§ **Aim of the task**
Copy each line below in which the string "false" occurs.

++++++

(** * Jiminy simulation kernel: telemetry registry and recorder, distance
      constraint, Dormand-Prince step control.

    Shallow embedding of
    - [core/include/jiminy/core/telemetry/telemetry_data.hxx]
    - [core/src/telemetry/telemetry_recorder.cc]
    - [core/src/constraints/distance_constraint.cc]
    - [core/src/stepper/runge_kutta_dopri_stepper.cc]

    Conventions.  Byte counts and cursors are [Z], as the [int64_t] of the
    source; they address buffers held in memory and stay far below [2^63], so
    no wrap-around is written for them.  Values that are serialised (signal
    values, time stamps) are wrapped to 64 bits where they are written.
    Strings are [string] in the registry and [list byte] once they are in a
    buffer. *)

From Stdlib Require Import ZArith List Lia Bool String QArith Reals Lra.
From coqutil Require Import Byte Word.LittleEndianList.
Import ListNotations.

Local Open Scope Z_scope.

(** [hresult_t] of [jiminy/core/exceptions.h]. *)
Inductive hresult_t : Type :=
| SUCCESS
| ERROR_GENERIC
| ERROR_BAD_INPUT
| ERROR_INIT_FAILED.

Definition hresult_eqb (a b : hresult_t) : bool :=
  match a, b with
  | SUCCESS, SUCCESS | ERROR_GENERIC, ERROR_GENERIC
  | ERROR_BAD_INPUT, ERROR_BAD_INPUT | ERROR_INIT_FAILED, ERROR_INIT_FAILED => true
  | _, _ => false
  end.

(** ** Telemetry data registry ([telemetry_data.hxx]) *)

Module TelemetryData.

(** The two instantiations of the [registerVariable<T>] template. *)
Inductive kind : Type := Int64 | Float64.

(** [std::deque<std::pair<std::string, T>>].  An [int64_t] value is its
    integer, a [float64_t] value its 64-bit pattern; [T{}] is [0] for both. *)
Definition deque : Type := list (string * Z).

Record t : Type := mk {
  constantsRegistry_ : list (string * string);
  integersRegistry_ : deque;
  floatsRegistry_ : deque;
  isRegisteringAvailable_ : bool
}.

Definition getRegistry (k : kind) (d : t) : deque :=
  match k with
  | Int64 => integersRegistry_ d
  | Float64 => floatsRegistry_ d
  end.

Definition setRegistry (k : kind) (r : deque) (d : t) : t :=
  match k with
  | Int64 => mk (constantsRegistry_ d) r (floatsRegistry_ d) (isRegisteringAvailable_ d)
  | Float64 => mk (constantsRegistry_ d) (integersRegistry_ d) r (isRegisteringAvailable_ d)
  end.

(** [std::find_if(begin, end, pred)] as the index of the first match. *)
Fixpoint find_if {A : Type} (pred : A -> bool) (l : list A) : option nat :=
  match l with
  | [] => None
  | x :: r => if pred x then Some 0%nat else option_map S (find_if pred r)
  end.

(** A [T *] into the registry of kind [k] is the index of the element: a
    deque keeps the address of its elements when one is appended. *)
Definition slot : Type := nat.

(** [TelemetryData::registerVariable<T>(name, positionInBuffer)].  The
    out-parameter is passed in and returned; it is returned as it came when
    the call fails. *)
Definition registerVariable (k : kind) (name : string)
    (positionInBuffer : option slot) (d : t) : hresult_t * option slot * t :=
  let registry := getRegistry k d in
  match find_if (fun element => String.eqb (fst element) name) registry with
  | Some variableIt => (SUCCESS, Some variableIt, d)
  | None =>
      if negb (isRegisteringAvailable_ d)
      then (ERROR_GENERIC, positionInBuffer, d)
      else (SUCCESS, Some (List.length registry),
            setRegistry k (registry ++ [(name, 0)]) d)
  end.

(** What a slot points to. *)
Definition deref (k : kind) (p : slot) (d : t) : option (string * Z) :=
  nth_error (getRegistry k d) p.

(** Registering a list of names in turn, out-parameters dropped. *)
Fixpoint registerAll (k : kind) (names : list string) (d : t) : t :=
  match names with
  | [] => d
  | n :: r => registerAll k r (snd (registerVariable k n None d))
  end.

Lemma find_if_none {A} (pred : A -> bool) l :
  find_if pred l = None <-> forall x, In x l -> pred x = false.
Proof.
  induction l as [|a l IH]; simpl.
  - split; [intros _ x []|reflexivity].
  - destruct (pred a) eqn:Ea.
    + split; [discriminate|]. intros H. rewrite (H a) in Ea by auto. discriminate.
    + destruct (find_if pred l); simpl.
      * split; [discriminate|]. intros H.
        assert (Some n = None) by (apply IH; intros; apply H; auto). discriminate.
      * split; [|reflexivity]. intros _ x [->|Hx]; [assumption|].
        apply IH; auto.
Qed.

++++++

§ **Task solution**
  | _, _ => false
  find_if pred l = None <-> forall x, In x l -> pred x = false.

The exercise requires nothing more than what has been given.